-- WHAT YOU SHOULD DO --
Among the entries below, find the line with "- unfold limits_ok", then quote it and each following line up to and including the line with "- destruct Hst", and nothing else.

-- DATA PROVIDED --
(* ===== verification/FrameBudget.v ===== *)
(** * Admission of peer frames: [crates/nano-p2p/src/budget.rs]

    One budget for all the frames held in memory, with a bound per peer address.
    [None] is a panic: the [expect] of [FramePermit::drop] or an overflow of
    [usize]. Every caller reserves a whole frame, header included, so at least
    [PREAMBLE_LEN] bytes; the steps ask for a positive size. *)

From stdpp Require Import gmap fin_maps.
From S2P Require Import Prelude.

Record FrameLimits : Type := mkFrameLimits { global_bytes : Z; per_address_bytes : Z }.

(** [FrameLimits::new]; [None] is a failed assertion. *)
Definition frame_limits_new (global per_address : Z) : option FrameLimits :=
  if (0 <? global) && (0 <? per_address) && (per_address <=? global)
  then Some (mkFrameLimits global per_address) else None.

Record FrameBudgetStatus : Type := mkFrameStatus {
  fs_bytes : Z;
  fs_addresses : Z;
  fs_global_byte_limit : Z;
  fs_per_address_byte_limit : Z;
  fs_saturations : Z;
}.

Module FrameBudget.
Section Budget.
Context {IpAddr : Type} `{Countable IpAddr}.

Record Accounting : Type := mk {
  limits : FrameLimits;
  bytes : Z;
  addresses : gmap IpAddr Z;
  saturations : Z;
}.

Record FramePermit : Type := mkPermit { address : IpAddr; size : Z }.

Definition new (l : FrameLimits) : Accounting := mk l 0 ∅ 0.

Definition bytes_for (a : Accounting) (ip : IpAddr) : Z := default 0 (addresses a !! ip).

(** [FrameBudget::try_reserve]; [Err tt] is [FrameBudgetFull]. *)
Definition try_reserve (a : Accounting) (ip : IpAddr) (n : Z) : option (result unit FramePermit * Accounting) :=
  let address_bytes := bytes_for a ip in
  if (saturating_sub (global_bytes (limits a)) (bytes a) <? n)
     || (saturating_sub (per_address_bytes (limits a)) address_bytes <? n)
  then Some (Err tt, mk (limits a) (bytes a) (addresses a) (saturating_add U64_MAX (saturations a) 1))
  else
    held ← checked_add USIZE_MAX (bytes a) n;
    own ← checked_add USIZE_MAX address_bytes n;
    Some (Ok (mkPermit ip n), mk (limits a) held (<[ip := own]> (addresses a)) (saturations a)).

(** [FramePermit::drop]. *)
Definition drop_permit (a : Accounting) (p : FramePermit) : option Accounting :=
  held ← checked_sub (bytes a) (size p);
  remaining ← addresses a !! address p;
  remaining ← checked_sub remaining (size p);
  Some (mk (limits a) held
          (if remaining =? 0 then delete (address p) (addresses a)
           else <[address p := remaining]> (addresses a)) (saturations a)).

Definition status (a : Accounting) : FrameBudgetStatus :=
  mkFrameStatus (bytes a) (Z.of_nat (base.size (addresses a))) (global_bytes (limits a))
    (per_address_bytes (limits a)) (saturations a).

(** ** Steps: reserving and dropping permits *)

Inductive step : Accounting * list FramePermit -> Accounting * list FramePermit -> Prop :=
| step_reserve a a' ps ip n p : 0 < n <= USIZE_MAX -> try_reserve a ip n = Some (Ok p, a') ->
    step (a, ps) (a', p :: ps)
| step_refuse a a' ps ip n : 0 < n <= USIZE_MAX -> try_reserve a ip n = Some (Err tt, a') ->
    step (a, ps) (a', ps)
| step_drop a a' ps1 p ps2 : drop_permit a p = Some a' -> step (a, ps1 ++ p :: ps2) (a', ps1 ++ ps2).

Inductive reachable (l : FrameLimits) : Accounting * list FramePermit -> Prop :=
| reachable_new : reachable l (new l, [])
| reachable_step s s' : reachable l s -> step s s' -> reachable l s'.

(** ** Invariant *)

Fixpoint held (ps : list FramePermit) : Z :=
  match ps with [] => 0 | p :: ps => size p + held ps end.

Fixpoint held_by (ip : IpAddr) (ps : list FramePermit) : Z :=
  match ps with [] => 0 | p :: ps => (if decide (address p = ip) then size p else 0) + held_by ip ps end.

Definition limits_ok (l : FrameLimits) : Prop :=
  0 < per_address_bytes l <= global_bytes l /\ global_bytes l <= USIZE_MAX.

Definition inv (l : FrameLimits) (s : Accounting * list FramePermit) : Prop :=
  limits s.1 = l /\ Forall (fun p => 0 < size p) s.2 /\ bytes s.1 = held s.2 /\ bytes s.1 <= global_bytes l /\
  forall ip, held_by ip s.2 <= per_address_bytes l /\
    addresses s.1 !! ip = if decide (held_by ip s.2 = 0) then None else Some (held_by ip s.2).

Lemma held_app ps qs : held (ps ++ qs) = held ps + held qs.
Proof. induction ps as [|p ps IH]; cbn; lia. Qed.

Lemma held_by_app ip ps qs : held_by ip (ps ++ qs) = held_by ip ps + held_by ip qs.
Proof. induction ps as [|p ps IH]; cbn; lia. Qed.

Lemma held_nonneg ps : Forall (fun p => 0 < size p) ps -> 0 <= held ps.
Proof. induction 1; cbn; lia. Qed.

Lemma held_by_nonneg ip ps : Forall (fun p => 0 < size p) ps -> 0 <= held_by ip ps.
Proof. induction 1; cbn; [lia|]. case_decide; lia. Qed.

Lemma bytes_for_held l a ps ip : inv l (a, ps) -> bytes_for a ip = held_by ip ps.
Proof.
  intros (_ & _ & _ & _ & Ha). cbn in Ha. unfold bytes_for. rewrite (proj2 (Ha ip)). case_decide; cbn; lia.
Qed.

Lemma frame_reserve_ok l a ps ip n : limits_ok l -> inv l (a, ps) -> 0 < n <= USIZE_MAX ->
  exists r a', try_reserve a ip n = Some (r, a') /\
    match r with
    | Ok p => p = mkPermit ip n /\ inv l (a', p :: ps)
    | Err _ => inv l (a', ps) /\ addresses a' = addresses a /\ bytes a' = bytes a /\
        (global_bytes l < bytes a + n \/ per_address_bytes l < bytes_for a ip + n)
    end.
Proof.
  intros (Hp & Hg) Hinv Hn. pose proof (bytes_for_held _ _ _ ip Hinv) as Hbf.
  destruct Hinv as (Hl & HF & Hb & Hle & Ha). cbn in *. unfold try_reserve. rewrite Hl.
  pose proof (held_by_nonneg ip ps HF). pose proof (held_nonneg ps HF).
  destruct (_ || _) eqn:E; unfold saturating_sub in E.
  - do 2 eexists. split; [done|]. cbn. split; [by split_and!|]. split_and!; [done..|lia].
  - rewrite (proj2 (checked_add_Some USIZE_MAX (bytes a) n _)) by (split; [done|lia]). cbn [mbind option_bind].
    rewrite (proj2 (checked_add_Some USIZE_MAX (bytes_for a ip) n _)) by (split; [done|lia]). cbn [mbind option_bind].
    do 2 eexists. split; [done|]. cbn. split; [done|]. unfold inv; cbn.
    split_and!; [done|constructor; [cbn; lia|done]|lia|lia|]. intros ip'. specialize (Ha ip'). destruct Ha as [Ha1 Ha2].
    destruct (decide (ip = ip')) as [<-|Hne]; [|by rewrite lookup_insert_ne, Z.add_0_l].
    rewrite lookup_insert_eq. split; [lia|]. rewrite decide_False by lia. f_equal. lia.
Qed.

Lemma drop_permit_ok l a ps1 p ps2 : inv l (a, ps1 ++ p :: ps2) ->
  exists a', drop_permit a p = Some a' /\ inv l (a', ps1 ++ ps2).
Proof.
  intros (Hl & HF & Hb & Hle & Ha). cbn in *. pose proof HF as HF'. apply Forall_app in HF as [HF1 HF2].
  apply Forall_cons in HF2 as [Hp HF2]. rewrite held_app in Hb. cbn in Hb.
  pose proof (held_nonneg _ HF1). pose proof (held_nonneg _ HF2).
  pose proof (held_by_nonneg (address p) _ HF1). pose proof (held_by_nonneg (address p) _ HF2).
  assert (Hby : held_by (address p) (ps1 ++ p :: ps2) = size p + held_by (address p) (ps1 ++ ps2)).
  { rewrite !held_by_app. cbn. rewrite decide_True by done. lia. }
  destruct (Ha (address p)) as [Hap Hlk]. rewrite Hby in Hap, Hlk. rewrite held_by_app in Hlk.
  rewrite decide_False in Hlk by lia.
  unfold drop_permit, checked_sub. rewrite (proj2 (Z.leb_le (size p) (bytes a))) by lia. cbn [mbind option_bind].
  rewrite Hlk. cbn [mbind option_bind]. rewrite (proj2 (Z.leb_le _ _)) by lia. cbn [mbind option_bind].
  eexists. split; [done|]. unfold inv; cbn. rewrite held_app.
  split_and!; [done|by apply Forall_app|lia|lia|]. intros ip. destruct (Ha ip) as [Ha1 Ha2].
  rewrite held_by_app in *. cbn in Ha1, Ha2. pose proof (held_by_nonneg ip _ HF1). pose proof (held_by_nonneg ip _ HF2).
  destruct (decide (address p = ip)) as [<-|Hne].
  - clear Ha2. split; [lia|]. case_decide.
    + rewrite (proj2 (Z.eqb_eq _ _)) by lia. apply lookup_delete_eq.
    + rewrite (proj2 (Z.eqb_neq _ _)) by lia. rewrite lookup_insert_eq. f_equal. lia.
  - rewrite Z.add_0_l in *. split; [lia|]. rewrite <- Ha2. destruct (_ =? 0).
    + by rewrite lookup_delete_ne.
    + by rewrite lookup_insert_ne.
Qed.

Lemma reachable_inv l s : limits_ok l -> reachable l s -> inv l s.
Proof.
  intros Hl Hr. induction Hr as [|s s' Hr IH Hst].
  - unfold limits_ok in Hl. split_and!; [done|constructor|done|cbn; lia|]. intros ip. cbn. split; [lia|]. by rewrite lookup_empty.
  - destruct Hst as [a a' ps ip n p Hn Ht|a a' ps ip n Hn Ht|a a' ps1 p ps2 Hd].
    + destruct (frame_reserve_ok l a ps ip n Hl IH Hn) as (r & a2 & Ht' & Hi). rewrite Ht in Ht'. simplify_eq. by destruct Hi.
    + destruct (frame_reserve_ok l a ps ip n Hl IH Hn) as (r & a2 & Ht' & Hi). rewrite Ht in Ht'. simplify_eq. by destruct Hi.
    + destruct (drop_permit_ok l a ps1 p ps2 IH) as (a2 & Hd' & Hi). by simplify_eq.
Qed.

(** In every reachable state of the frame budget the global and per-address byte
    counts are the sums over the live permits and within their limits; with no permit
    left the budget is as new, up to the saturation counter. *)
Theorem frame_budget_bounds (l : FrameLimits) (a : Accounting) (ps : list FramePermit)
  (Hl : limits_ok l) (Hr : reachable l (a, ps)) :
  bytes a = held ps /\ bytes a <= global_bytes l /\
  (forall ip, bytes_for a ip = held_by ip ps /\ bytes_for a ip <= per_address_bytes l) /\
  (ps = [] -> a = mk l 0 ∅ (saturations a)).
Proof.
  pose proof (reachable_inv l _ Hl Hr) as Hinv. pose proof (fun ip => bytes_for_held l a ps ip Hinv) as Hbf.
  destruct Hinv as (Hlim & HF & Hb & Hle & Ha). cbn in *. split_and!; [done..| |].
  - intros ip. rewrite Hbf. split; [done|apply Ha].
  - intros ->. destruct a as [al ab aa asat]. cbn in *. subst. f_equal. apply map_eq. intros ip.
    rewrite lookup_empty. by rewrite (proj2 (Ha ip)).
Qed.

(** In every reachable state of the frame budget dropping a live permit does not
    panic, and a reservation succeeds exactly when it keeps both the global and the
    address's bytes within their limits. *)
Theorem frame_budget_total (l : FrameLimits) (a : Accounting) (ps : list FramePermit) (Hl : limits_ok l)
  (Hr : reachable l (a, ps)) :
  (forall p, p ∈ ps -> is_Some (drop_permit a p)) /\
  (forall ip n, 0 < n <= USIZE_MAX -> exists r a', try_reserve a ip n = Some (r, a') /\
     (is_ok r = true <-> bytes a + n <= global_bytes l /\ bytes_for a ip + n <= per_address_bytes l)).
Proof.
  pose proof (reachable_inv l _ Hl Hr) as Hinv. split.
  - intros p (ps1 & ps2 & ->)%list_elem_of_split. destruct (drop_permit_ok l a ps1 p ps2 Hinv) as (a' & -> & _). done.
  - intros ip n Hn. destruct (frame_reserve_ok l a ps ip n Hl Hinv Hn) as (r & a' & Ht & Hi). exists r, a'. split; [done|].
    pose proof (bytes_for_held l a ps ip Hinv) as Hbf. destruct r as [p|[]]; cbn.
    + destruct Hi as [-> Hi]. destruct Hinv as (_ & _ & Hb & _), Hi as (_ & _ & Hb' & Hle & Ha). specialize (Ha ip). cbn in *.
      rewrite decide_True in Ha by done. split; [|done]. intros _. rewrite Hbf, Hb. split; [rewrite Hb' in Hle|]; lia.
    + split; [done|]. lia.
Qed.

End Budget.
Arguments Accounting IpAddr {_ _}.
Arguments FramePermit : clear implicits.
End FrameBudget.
* * *
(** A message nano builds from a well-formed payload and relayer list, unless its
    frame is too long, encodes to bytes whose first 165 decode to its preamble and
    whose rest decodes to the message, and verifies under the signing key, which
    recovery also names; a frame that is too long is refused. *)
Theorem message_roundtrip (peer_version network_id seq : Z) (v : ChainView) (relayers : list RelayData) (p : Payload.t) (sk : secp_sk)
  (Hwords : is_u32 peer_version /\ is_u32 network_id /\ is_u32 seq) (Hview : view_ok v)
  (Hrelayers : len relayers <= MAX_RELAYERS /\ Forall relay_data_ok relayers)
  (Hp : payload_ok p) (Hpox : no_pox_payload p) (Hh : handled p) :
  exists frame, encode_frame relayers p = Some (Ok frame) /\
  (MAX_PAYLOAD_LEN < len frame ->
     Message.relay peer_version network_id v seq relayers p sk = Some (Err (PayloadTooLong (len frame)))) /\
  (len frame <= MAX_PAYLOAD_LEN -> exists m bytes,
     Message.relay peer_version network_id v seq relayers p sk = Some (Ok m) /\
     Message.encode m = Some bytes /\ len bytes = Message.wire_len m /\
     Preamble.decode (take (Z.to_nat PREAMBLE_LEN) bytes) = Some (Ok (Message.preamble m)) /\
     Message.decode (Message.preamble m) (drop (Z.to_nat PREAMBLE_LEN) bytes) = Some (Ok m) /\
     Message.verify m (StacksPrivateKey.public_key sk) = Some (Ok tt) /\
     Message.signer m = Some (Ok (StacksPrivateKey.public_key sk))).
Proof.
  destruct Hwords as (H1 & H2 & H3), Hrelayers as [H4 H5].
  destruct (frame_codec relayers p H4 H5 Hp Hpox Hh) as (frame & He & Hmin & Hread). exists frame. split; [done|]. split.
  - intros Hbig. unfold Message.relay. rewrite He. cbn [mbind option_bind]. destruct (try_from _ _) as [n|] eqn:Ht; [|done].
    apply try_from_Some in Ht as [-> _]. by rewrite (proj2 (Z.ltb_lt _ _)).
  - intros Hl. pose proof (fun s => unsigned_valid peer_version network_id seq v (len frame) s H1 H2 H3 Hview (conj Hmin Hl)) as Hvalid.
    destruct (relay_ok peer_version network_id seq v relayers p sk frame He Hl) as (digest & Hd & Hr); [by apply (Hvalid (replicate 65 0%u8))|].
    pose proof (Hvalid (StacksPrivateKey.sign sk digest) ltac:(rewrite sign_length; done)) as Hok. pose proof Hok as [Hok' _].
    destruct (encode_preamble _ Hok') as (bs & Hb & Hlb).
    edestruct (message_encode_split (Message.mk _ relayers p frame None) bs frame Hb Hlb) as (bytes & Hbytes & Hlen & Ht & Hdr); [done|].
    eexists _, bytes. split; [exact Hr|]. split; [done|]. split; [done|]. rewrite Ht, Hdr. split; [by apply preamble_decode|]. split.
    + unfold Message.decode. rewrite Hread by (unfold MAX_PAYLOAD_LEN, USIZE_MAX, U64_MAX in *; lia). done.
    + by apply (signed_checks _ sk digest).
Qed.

-- YOUR RESPONSE --
  - unfold limits_ok in Hl. split_and!; [done|constructor|done|cbn; lia|]. intros ip. cbn. split; [lia|]. by rewrite lookup_empty.
  - destruct Hst as [a a' ps ip n p Hn Ht|a a' ps ip n Hn Ht|a a' ps1 p ps2 Hd].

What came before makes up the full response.